**What to do**.
There is a line containing "next_id (set_rbt w" in the entries below. Repeat that line and every line after it exactly, and nothing more.

**The data**.

(* ===== verification/MmioSpec.v ===== *)
(** * What emulated memory promises

    The trees of Mmio.v as lists of ranges: an access goes to the range that contains it, whatever
    [mmio_hint] says; ranges of a tree do not overlap; nothing freed is followed. *)
From stdpp Require Import sorting.
From S2P Require Import Prelude RbTree RbTreeSpec Mmio.

(** ** Ranges *)

Definition range_ok (mr : mem_range) : Prop := 0 <= r_base mr /\ 0 < r_size mr /\ r_base mr + r_size mr <= 2 ^ 64.
Definition contains (addr : Z) (mr : mem_range) : bool := (r_base mr <=? addr) && (addr <? r_base mr + r_size mr).
Definition apart (a b : mem_range) : bool := (r_base a + r_size a <=? r_base b) || (r_base b + r_size b <=? r_base a).

(** An entry as registration makes it. *)
Definition entry_ok (e : mmio_rb_range) : Prop :=
  range_ok (mr_param e) /\ mr_base e = r_base (mr_param e) /\ mr_end e = r_base (mr_param e) + r_size (mr_param e) - 1.
Definition valid (e : mmio_rb_range) : Prop := mr_base e <= mr_end e.

#[export] Instance range_laws : CmpLaws mmio_rb_range_compare valid.
Proof.
  unfold mmio_rb_range_compare, valid. split.
  - intros x y Hx Hy. destruct (Z.ltb_spec (mr_end y) (mr_base x)), (Z.ltb_spec (mr_end x) (mr_base y)); cbn; [lia|done..].
  - intros x y z Hx Hy Hz. destruct (Z.ltb_spec (mr_end x) (mr_base y)); [|by destruct (_ <? _)].
    destruct (Z.ltb_spec (mr_end y) (mr_base z)); [|by destruct (_ <? _)]. intros _ _. by rewrite (proj2 (Z.ltb_lt _ _)) by lia.
Qed.

Lemma entry_valid e : entry_ok e -> valid e.
Proof. unfold entry_ok, range_ok, valid. lia. Qed.

Lemma compare_eq a b : mmio_rb_range_compare a b = Eq <-> mr_base b <= mr_end a /\ mr_base a <= mr_end b.
Proof.
  unfold mmio_rb_range_compare. destruct (Z.ltb_spec (mr_end a) (mr_base b)); [split; [done|lia]|].
  destruct (Z.ltb_spec (mr_end b) (mr_base a)); split; (done || lia).
Qed.

Lemma compare_apart a b : entry_ok a -> entry_ok b -> mmio_rb_range_compare a b <> Eq <-> apart (mr_param a) (mr_param b) = true.
Proof.
  intros (_ & B1 & E1) (_ & B2 & E2). rewrite compare_eq. unfold apart. rewrite orb_true_iff, !Z.leb_le. rewrite B1, E1, B2, E2. lia.
Qed.

(** ** Trees as lists *)

Notation ok_tree := (rb_ok mmio_rb_range_compare valid).
Definition ranges_of (t : mmio_rb_tree) : list mem_range := map mr_param (inorder t).
Definition good_tree (t : mmio_rb_tree) : Prop := ok_tree t /\ Forall entry_ok (inorder t).

Definition point (addr : Z) : mmio_rb_range := mkEntry 0 blank_range addr addr.
Lemma point_valid addr : valid (point addr).
Proof. unfold valid. cbn. lia. Qed.
Lemma point_contains addr e : entry_ok e -> mmio_rb_range_compare (point addr) e = Eq <-> contains addr (mr_param e) = true.
Proof.
  intros (_ & Hb & He). rewrite compare_eq. unfold contains. rewrite andb_true_iff, Z.leb_le, Z.ltb_lt. rewrite Hb, He. cbn. lia.
Qed.

Lemma sorted_cases {A} (R : A -> A -> Prop) l x y : StronglySorted R l -> x ∈ l -> y ∈ l -> x = y \/ R x y \/ R y x.
Proof.
  induction 1 as [|a l _ IH Ha]; [by intros Hx%not_elem_of_nil|]. rewrite Forall_forall in Ha.
  intros [-> |Hx]%elem_of_cons [-> |Hy]%elem_of_cons; [by left|right; left; by apply Ha|right; right; by apply Ha|by apply IH].
Qed.

(** At most one entry has an address. *)
Lemma entry_unique t addr x y : good_tree t -> x ∈ inorder t -> y ∈ inorder t ->
  contains addr (mr_param x) = true -> contains addr (mr_param y) = true -> x = y.
Proof.
  intros [[_ [Hs _]] Hf] Hx Hy Cx Cy. rewrite Forall_forall in Hf. pose proof (Hf x Hx) as (_ & Bx & Ex). pose proof (Hf y Hy) as (_ & By & Ey).
  unfold contains in *. rewrite andb_true_iff, Z.leb_le, Z.ltb_lt in *.
  assert (Hc : mmio_rb_range_compare x y = Eq) by (apply compare_eq; lia).
  assert (Hc' : mmio_rb_range_compare y x = Eq) by (apply compare_eq; lia).
  destruct (sorted_cases _ _ x y Hs Hx Hy) as [|[H|H]]; [done|unfold lt in H; congruence..].
Qed.

Lemma find_unique {A B} (f : A -> B) (P : B -> bool) l x : x ∈ l -> P (f x) = true ->
  (forall y, y ∈ l -> P (f y) = true -> y = x) -> List.find P (map f l) = Some (f x).
Proof.
  induction l as [|a l IH]; [by intros H%not_elem_of_nil|]. intros Hx Px Hu. cbn [map List.find]. destruct (P (f a)) eqn:E.
  - f_equal. f_equal. apply Hu; [left|done].
  - apply elem_of_cons in Hx as [-> |Hx]; [congruence|]. apply IH; [done|done|]. intros y Hy. apply Hu. by right.
Qed.
Lemma lookup_none {A B} (f : A -> B) (P : B -> bool) l : (forall x, x ∈ l -> P (f x) = false) -> List.find P (map f l) = None.
Proof. intros H. induction l as [|a l IH]; [done|]. cbn. rewrite (H a) by left. apply IH. intros x Hx. apply H. by right. Qed.

(** A search of the tree is a search of the list. *)
Lemma lookup_spec t addr : good_tree t ->
  mr_param <$> mmio_rb_lookup t addr = List.find (contains addr) (ranges_of t) /\
  (forall e, mmio_rb_lookup t addr = Some e -> e ∈ inorder t /\ contains addr (mr_param e) = true).
Proof.
  intros Ht. pose proof Ht as [Hok Hf]. rewrite Forall_forall in Hf.
  pose proof (find_spec _ _ (point addr) t (point_valid addr) Hok) as H. change (RB_FIND mmio_rb_range_compare (point addr) t) with (mmio_rb_lookup t addr) in H.
  destruct (mmio_rb_lookup t addr) as [e|].
  - destruct H as [Hin Hc]. assert (Ce : contains addr (mr_param e) = true) by (apply point_contains; [by apply Hf|done]).
    split; [|by intros e' [= <-]]. symmetry. apply find_unique; [done|done|]. intros y Hy Cy. by apply (entry_unique t addr).
  - split; [|done]. symmetry. apply lookup_none. intros x Hx. rewrite Forall_forall in H. specialize (H x Hx).
    destruct (contains addr (mr_param x)) eqn:E; [|done]. exfalso. apply H. by apply point_contains; [apply Hf|].
Qed.

(** ** States *)

Section Spec.
Context {C : Type} (call : nat -> Z -> Z -> Z -> Z -> Z -> Z -> C -> Z * Z * C).
Notation state := (mmio C).
Implicit Types (s : state) (w : which).

Definition ranges w s : list mem_range := ranges_of (rbt_of w s).
Definition entries s : list mmio_rb_range := inorder (rbt_of Root s) ++ inorder (rbt_of Fallback s).

(** Both trees are in order; the entries are exactly what is allocated; the hint is one of the first tree. *)
Record mmio_ok s : Prop := {
  mo_tree w : good_tree (rbt_of w s);
  mo_nodup : NoDup (e_id <$> entries s);
  mo_alloc i : i ∈ allocated s <-> i ∈ e_id <$> entries s;
  mo_next i : i ∈ allocated s -> (i < next_id s)%nat;
  mo_hint h : mmio_hint s = Some h -> h ∈ inorder (mmio_rb_root s)
}.

Lemma in_entries w s e : e ∈ inorder (rbt_of w s) -> e ∈ entries s.
Proof. unfold entries. rewrite elem_of_app. destruct w; auto. Qed.
Lemma entry_live w s e : mmio_ok s -> e ∈ inorder (rbt_of w s) -> e_id e ∈ allocated s.
Proof. intros H He. apply (mo_alloc _ H), list_elem_of_fmap. exists e. split; [done|]. by apply (in_entries w). Qed.

(** ** Dispatch *)

(** The range that an address belongs to. *)
Definition owner s (addr : Z) : option mem_range :=
  match List.find (contains addr) (ranges Root s) with
  | Some mr => Some mr
  | None => List.find (contains addr) (ranges Fallback s)
  end.

(** Everything but the hint and what handlers keep. *)
Definition same_trees s s' : Prop := mmio_rb_root s' = mmio_rb_root s /\ mmio_rb_fallback s' = mmio_rb_fallback s.

Lemma runs_deref e s Q : e_id e ∈ allocated s -> Q tt s -> runs (deref_entry e) s Q.
Proof. intros He HQ. unfold runs, deref_entry. by rewrite bool_decide_eq_true_2. Qed.

Lemma in_range_contains e addr : entry_ok e -> (mr_base e <=? addr) && (addr <=? mr_end e) = contains addr (mr_param e).
Proof.
  intros (_ & -> & ->). unfold contains. f_equal. destruct (Z.leb_spec addr (r_base (mr_param e) + r_size (mr_param e) - 1));
    symmetry; [apply Z.ltb_lt|apply Z.ltb_ge]; lia.
Qed.

Lemma find_entry_run addr s : mmio_ok s -> runs (find_entry addr) s (fun eo s' =>
  mmio_ok s' /\ same_trees s s' /\ clients s' = clients s /\ allocated s' = allocated s /\
  mr_param <$> eo = owner s addr /\ forall e, eo = Some e -> e_id e ∈ allocated s).
Proof.
  intros H. pose proof (mo_tree _ H Root) as Hr. pose proof (mo_tree _ H Fallback) as Hf. cbn [rbt_of] in *.
  destruct (lookup_spec _ addr Hr) as [Lr Mr]. destruct (lookup_spec _ addr Hf) as [Lf Mf].
  unfold find_entry. apply runs_bind, runs_get. apply runs_bind.
  assert (Hm : forall s', s' = s -> runs (match mmio_rb_lookup (mmio_rb_root s) addr with
      | Some entry => _ ← modify (fun s => s <| mmio_hint := Some entry |>); mret (Some entry)
      | None => mret (mmio_rb_lookup (mmio_rb_fallback s) addr)
      end) s' (fun eo s' => mmio_ok s' /\ same_trees s s' /\ clients s' = clients s /\ allocated s' = allocated s /\
        mr_param <$> eo = owner s addr /\ forall e, eo = Some e -> e_id e ∈ allocated s)).
  { intros s' ->. unfold owner, ranges. cbn [rbt_of]. rewrite <- Lr, <- Lf. destruct (mmio_rb_lookup (mmio_rb_root s) addr) as [e|].
    - destruct (Mr e eq_refl) as [He _]. apply runs_bind, runs_modify, runs_ret. split_and!; try done.
      + destruct H as [H1 H2 H3 H4 H5]. split; [exact H1|exact H2|exact H3|exact H4|]. by intros h [= <-].
      + intros e' [= <-]. by apply (entry_live Root).
    - apply runs_ret. split_and!; try done. intros e He. destruct (Mf e He) as [Hin _]. by apply (entry_live Fallback). }
  destruct (mmio_hint s) as [h|] eqn:Eh; cbn [in_hint]; [|apply runs_ret; by apply Hm].
  pose proof (mo_hint _ H h Eh) as Hh. assert (Hl : e_id h ∈ allocated s) by (by apply (entry_live Root)).
  apply runs_bind, runs_deref; [done|]. apply runs_ret.
  assert (Hk : entry_ok h) by (destruct Hr as [_ F]; rewrite Forall_forall in F; by apply F).
  rewrite in_range_contains by done. destruct (contains addr (mr_param h)) eqn:Ec; [|by apply Hm].
  apply runs_ret. split_and!; try done; [|by intros e [= <-]].
  unfold owner, ranges, ranges_of. cbn [rbt_of]. rewrite (find_unique mr_param _ _ h Hh Ec); [done|].
  intros y Hy Cy. by apply (entry_unique (mmio_rb_root s) addr).
Qed.

(** What the handler of a range answers. *)
Definition answer (q : mmio_request) (mr : mem_range) (c : C) : Z * Z * C :=
  let '(err, val, c') := call (r_handler mr) (if q_read q then MEM_F_READ else MEM_F_WRITE) (q_address q) (s32 (q_size q)) (q_value q)
      (r_arg1 mr) (r_arg2 mr) c in
  (err, if q_read q then val else q_value q, c').

Lemma mmio_ok_clients s c : mmio_ok s -> mmio_ok (s <| clients := c |>).
Proof. intros [H1 H2 H3 H4 H5]. split; [exact H1|exact H2|exact H3|exact H4|exact H5]. Qed.

Lemma emulate_mem_run q s : mmio_ok s -> runs (emulate_mem call q) s (fun r s' =>
  mmio_ok s' /\ same_trees s s' /\
  match owner s (q_address q) with
  | None => r = (- ESRCH, q_value q) /\ clients s' = clients s
  | Some mr => (r, clients s') = answer q mr (clients s)
  end).
Proof.
  intros H. unfold emulate_mem. apply runs_bind. eapply runs_weaken; [apply find_entry_run, H|]. cbv beta.
  intros eo s1 (H1 & Hs & Hc & Ha & Eo & Hl). destruct eo as [e|]; cbn in Eo; rewrite <- Eo; [|by apply runs_ret].
  apply runs_bind, runs_deref; [rewrite Ha; by apply Hl|]. unfold mem_read, mem_write, answer. rewrite <- Hc.
  destruct (q_read q).
  - unfold runs, run_handler. destruct (call _ _ _ _ _ _ _ _) as [[err val] c]. split; [by apply mmio_ok_clients|]. by split.
  - apply runs_bind. unfold runs at 1, run_handler. destruct (call _ _ _ _ _ _ _ _) as [[err val] c]. apply runs_ret.
    split; [by apply mmio_ok_clients|]. by split.
Qed.

(** ** Registration *)

Definition other w : which := match w with Root => Fallback | Fallback => Root end.
Lemma entries_perm w s : entries s ≡ₚ inorder (rbt_of w s) ++ inorder (rbt_of (other w) s).
Proof. unfold entries. destruct w; cbn; [done|]. apply Permutation_app_comm. Qed.
Lemma rbt_set w t s : rbt_of w (set_rbt w t s) = t /\ rbt_of (other w) (set_rbt w t s) = rbt_of (other w) s.
Proof. by destruct w. Qed.
Lemma set_rbt_fields w t s : mmio_hint (set_rbt w t s) = mmio_hint s /\ allocated (set_rbt w t s) = allocated s /\
  next_id (set_rbt w t s) = next_id s /\ clients (set_rbt w t s) = clients s.
Proof. by destruct w. Qed.
Lemma which_cases w w' : w' = w \/ w' = other w.
Proof. destruct w, w'; auto. Qed.

(** A state with another tree, and the identities of its entries. *)
Lemma mmio_ok_set w s s' : mmio_ok s -> good_tree (rbt_of w s') -> rbt_of (other w) s' = rbt_of (other w) s ->
  NoDup (e_id <$> inorder (rbt_of w s') ++ inorder (rbt_of (other w) s)) ->
  (forall i, i ∈ allocated s' <-> i ∈ e_id <$> inorder (rbt_of w s') ++ inorder (rbt_of (other w) s)) ->
  (forall i, i ∈ allocated s' -> (i < next_id s')%nat) ->
  (forall e, mmio_hint s' = Some e -> e ∈ inorder (mmio_rb_root s')) -> mmio_ok s'.
Proof.
  intros H Ht Eo Hn Ha Hx Hh. assert (Ep : entries s' ≡ₚ inorder (rbt_of w s') ++ inorder (rbt_of (other w) s)).
  { by rewrite (entries_perm w), Eo. }
  split; [|by rewrite Ep|by intros i; rewrite Ep|exact Hx|exact Hh].
  intros w'. destruct (which_cases w w') as [-> | ->]; [done|]. rewrite Eo. apply (mo_tree _ H).
Qed.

**Response to the task**.
  next_id (set_rbt w t s) = next_id s /\ clients (set_rbt w t s) = clients s.
Proof. by destruct w. Qed.
Lemma which_cases w w' : w' = w \/ w' = other w.
Proof. destruct w, w'; auto. Qed.

(** A state with another tree, and the identities of its entries. *)
Lemma mmio_ok_set w s s' : mmio_ok s -> good_tree (rbt_of w s') -> rbt_of (other w) s' = rbt_of (other w) s ->
  NoDup (e_id <$> inorder (rbt_of w s') ++ inorder (rbt_of (other w) s)) ->
  (forall i, i ∈ allocated s' <-> i ∈ e_id <$> inorder (rbt_of w s') ++ inorder (rbt_of (other w) s)) ->
  (forall i, i ∈ allocated s' -> (i < next_id s')%nat) ->
  (forall e, mmio_hint s' = Some e -> e ∈ inorder (mmio_rb_root s')) -> mmio_ok s'.
Proof.
  intros H Ht Eo Hn Ha Hx Hh. assert (Ep : entries s' ≡ₚ inorder (rbt_of w s') ++ inorder (rbt_of (other w) s)).
  { by rewrite (entries_perm w), Eo. }
  split; [|by rewrite Ep|by intros i; rewrite Ep|exact Hx|exact Hh].
  intros w'. destruct (which_cases w w') as [-> | ->]; [done|]. rewrite Eo. apply (mo_tree _ H).
Qed.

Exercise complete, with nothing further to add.